## Collected data
Segment Open

(* ===== verification/Arp.v ===== *)
(** * ARP (src/src/net/arp.rs)

    The packet fields at their offsets, the cache as an array of 64 optional
    entries, and the processor over both. *)

From stdpp Require Import base list.
From Stdlib Require Import ZArith Lia.
From S2P Require Import Prelude NetBytes Ethernet Ipv4.

Local Open Scope Z_scope.

Inductive ArpHardwareType := HwEthernet | HwUnknown (v : Z).
Definition hw_from (v : Z) : ArpHardwareType := if v =? 1 then HwEthernet else HwUnknown v.
Definition hw_into (t : ArpHardwareType) : Z := match t with HwEthernet => 1 | HwUnknown v => v end.

Inductive ArpOperation := ArpRequest | ArpReply | ArpUnknown (v : Z).
Definition op_from (v : Z) : ArpOperation := if v =? 1 then ArpRequest else if v =? 2 then ArpReply else ArpUnknown v.
Definition op_into (t : ArpOperation) : Z := match t with ArpRequest => 1 | ArpReply => 2 | ArpUnknown v => v end.

Definition ARP_SIZE : nat := 28.

Definition arp_hardware_type (d : list Z) : ArpHardwareType := hw_from (get16 d 0).
Definition arp_protocol_type (d : list Z) : Z := get16 d 2.
Definition arp_hardware_len (d : list Z) : Z := get d 4.
Definition arp_protocol_len (d : list Z) : Z := get d 5.
Definition arp_operation (d : list Z) : ArpOperation := op_from (get16 d 6).
Definition arp_sender_mac (d : list Z) : MacAddress := take 6 (drop 8 d).
Definition arp_sender_ip (d : list Z) : Ipv4Address := take 4 (drop 14 d).
Definition arp_target_mac (d : list Z) : MacAddress := take 6 (drop 18 d).
Definition arp_target_ip (d : list Z) : Ipv4Address := take 4 (drop 24 d).

(** The common body of [init_request] and [init_reply]. *)
Definition arp_init (op : ArpOperation) (d : list Z) (sender_mac : MacAddress) (sender_ip : Ipv4Address) (target_mac : MacAddress)
    (target_ip : Ipv4Address) : list Z :=
  let d := put d 0 (to_be16 (hw_into HwEthernet)) in
  let d := put d 2 (to_be16 0x0800) in
  let d := put d 4 [6] in
  let d := put d 5 [4] in
  let d := put d 6 (to_be16 (op_into op)) in
  let d := put d 8 sender_mac in
  let d := put d 14 sender_ip in
  let d := put d 18 target_mac in
  put d 24 target_ip.

Definition init_request (d : list Z) (sender_mac : MacAddress) (sender_ip target_ip : Ipv4Address) : list Z :=
  arp_init ArpRequest d sender_mac sender_ip MAC_ZERO target_ip.
Definition init_reply (d : list Z) (sender_mac : MacAddress) (sender_ip : Ipv4Address) (target_mac : MacAddress) (target_ip : Ipv4Address) : list Z :=
  arp_init ArpReply d sender_mac sender_ip target_mac target_ip.

Definition arp_is_valid (d : list Z) : bool :=
  (match arp_hardware_type d with HwEthernet => true | _ => false end) && (arp_protocol_type d =? 0x0800) &&
  (arp_hardware_len d =? 6) && (arp_protocol_len d =? 4).

(** ** The cache *)

Inductive ArpEntryState := Incomplete | Resolved | Stale.
#[export] Instance ArpEntryState_eq_dec : EqDecision ArpEntryState.
Proof. solve_decision. Defined.

Record ArpEntry := mkEntry { e_ip : Ipv4Address; e_mac : MacAddress; e_time : Z; e_state : ArpEntryState }.

#[export] Instance ArpEntry_eq_dec : EqDecision ArpEntry.
Proof. solve_decision. Defined.

Definition new_resolved (ip : Ipv4Address) (mac : MacAddress) (t : Z) : ArpEntry := mkEntry ip mac t Resolved.
Definition new_incomplete (ip : Ipv4Address) (t : Z) : ArpEntry := mkEntry ip MAC_ZERO t Incomplete.

(** [saturating_sub] *)
Definition is_expired (e : ArpEntry) (now timeout : Z) : bool := Z.max 0 (now - e_time e) >? timeout.

Definition ARP_CACHE_SIZE : nat := 64.
Definition ARP_CACHE_TIMEOUT : Z := 20 * 60 * 1000.
Definition ARP_INCOMPLETE_TIMEOUT : Z := 3 * 1000.

Record ArpCache := mkCache {
  entries : list (option ArpEntry);
  hits : Z;
  misses : Z;
  entries_added : Z;
  entries_expired : Z
}.

Definition cache_new : ArpCache := mkCache (replicate ARP_CACHE_SIZE None) 0 0 0 0.

Definition with_entries (c : ArpCache) (es : list (option ArpEntry)) : ArpCache :=
  mkCache es (hits c) (misses c) (entries_added c) (entries_expired c).

(** The test of the loop of [lookup]. *)
Definition hit (ip : Ipv4Address) (now : Z) (e : ArpEntry) : bool :=
  bool_decide (e_ip e = ip) && bool_decide (e_state e = Resolved) && negb (is_expired e now ARP_CACHE_TIMEOUT).

Fixpoint find_entry (test : ArpEntry -> bool) (es : list (option ArpEntry)) : option ArpEntry :=
  match es with
  | [] => None
  | Some e :: es' => if test e then Some e else find_entry test es'
  | None :: es' => find_entry test es'
  end.

Definition cache_lookup (c : ArpCache) (ip : Ipv4Address) (now : Z) : option MacAddress * ArpCache :=
  match find_entry (hit ip now) (entries c) with
  | Some e => (Some (e_mac e), mkCache (entries c) (hits c +w 1) (misses c) (entries_added c) (entries_expired c))
  | None => (None, mkCache (entries c) (hits c) (misses c +w 1) (entries_added c) (entries_expired c))
  end.

(** The loops of [insert] and [mark_incomplete] that look for a slot: the first
    free one, else the one with the smallest time stamp. *)
Record scan := mkScan { empty_slot : option nat; oldest_slot : option nat; oldest_time : Z }.

Definition scan_step (s : scan) (i : nat) (e : option ArpEntry) : scan :=
  match e with
  | None => match empty_slot s with None => mkScan (Some i) (oldest_slot s) (oldest_time s) | Some _ => s end
  | Some e => if e_time e <? oldest_time s then mkScan (empty_slot s) (Some i) (e_time e) else s
  end.

Fixpoint scan_slots (s : scan) (i : nat) (es : list (option ArpEntry)) : scan :=
  match es with
  | [] => s
  | e :: es' => scan_slots (scan_step s i e) (S i) es'
  end.

Definition chosen_slot (es : list (option ArpEntry)) : option nat :=
  let s := scan_slots (mkScan None None u64_max) 0 es in
  match empty_slot s with
  | Some i => Some i
  | None => oldest_slot s
  end.

(** The first entry for [ip] changed by [f]; [None] when there is none. *)
Fixpoint update_first (ip : Ipv4Address) (f : ArpEntry -> option ArpEntry) (es : list (option ArpEntry)) : option (list (option ArpEntry)) :=
  match es with
  | [] => None
  | Some e :: es' =>
      if bool_decide (e_ip e = ip) then Some (f e :: es')
      else match update_first ip f es' with Some r => Some (Some e :: r) | None => None end
  | None :: es' => match update_first ip f es' with Some r => Some (None :: r) | None => None end
  end.

Definition cache_insert (c : ArpCache) (ip : Ipv4Address) (mac : MacAddress) (now : Z) : ArpCache :=
  match update_first ip (fun e => Some (mkEntry (e_ip e) mac now Resolved)) (entries c) with
  | Some es => with_entries c es
  | None =>
      match chosen_slot (entries c) with
      | Some i => mkCache (<[i := Some (new_resolved ip mac now)]> (entries c)) (hits c) (misses c) (entries_added c +w 1) (entries_expired c)
      | None => c
      end
  end.

Definition mark_incomplete (c : ArpCache) (ip : Ipv4Address) (now : Z) : ArpCache :=
  match update_first ip (fun e => Some (mkEntry (e_ip e) (e_mac e) now Incomplete)) (entries c) with
  | Some es => with_entries c es
  | None =>
      match chosen_slot (entries c) with
      | Some i => with_entries c (<[i := Some (new_incomplete ip now)]> (entries c))
      | None => c
      end
  end.

Definition is_pending (c : ArpCache) (ip : Ipv4Address) (now : Z) : bool :=
  match find_entry (fun e => bool_decide (e_ip e = ip) && bool_decide (e_state e = Incomplete)) (entries c) with
  | Some e => negb (is_expired e now ARP_INCOMPLETE_TIMEOUT)
  | None => false
  end.

Definition cache_remove (c : ArpCache) (ip : Ipv4Address) : ArpCache :=
  match update_first ip (fun _ => None) (entries c) with
  | Some es => with_entries c es
  | None => c
  end.

Definition entry_timeout (e : ArpEntry) : Z :=
  if bool_decide (e_state e = Incomplete) then ARP_INCOMPLETE_TIMEOUT else ARP_CACHE_TIMEOUT.

Definition expires (now : Z) (e : option ArpEntry) : bool :=
  match e with
  | Some e => is_expired e now (entry_timeout e)
  | None => false
  end.

Definition expire_old (c : ArpCache) (now : Z) : ArpCache :=
  mkCache (map (fun e => if expires now e then None else e) (entries c)) (hits c) (misses c) (entries_added c)
    (foldl (fun n e => if expires now e then n +w 1 else n) (entries_expired c) (entries c)).

Definition all_entries (c : ArpCache) : list ArpEntry := omap id (entries c).

(** ** The processor *)

Record ArpProcessor := mkArp { arp_local_mac : MacAddress; arp_local_ip : Ipv4Address; arp_cache : ArpCache }.

Definition arp_new (mac : MacAddress) (ip : Ipv4Address) : ArpProcessor := mkArp mac ip cache_new.
Definition arp_set_local (p : ArpProcessor) (mac : MacAddress) (ip : Ipv4Address) : ArpProcessor := mkArp mac ip (arp_cache p).
Definition with_cache (p : ArpProcessor) (c : ArpCache) : ArpProcessor := mkArp (arp_local_mac p) (arp_local_ip p) c.

Inductive ArpResult := SendReply (target_mac : MacAddress) (target_ip : Ipv4Address) | CacheUpdated | ArpIgnored | ArpInvalid.

Definition arp_process (p : ArpProcessor) (data : list Z) (now : Z) : ArpResult * ArpProcessor :=
  if (length data <? ARP_SIZE)%nat then (ArpInvalid, p)
  else if negb (arp_is_valid data) then (ArpInvalid, p)
  else
    let sender_mac := arp_sender_mac data in
    let sender_ip := arp_sender_ip data in
    let target_ip := arp_target_ip data in
    let p' := if negb (ip_is_any sender_ip) && negb (mac_is_broadcast sender_mac)
              then with_cache p (cache_insert (arp_cache p) sender_ip sender_mac now) else p in
    match arp_operation data with
    | ArpRequest => if bool_decide (target_ip = arp_local_ip p') then (SendReply sender_mac sender_ip, p') else (ArpIgnored, p')
    | ArpReply => (CacheUpdated, p')
    | _ => (ArpIgnored, p')
    end.

(** The length and the buffer. *)
Definition arp_build_request (p : ArpProcessor) (buffer : list Z) (target_ip : Ipv4Address) : option nat * list Z :=
  if (length buffer <? ARP_SIZE)%nat then (None, buffer)
  else (Some ARP_SIZE, init_request buffer (arp_local_mac p) (arp_local_ip p) target_ip).
Definition arp_build_reply (p : ArpProcessor) (buffer : list Z) (target_mac : MacAddress) (target_ip : Ipv4Address) : option nat * list Z :=
  if (length buffer <? ARP_SIZE)%nat then (None, buffer)
  else (Some ARP_SIZE, init_reply buffer (arp_local_mac p) (arp_local_ip p) target_mac target_ip).

Definition arp_resolve (p : ArpProcessor) (ip : Ipv4Address) (now : Z) : option MacAddress * ArpProcessor :=
  if ip_is_broadcast ip then (Some MAC_BROADCAST, p)
  else let '(r, c) := cache_lookup (arp_cache p) ip now in (r, with_cache p c).

(** [needs_request] *)
Definition needs_request (p : ArpProcessor) (ip : Ipv4Address) (now : Z) : bool * ArpProcessor :=
  let '(r, c) := cache_lookup (arp_cache p) ip now in
  (match r with None => negb (is_pending c ip now) | Some _ => false end, with_cache p c).
Definition request_sent (p : ArpProcessor) (ip : Ipv4Address) (now : Z) : ArpProcessor :=
  with_cache p (mark_incomplete (arp_cache p) ip now).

Segment Closed

## WHAT TO DO
Go through the entries. Report every line that contains the word "Instance".

## YOUR RESPONSE
#[export] Instance ArpEntryState_eq_dec : EqDecision ArpEntryState.
#[export] Instance ArpEntry_eq_dec : EqDecision ArpEntry.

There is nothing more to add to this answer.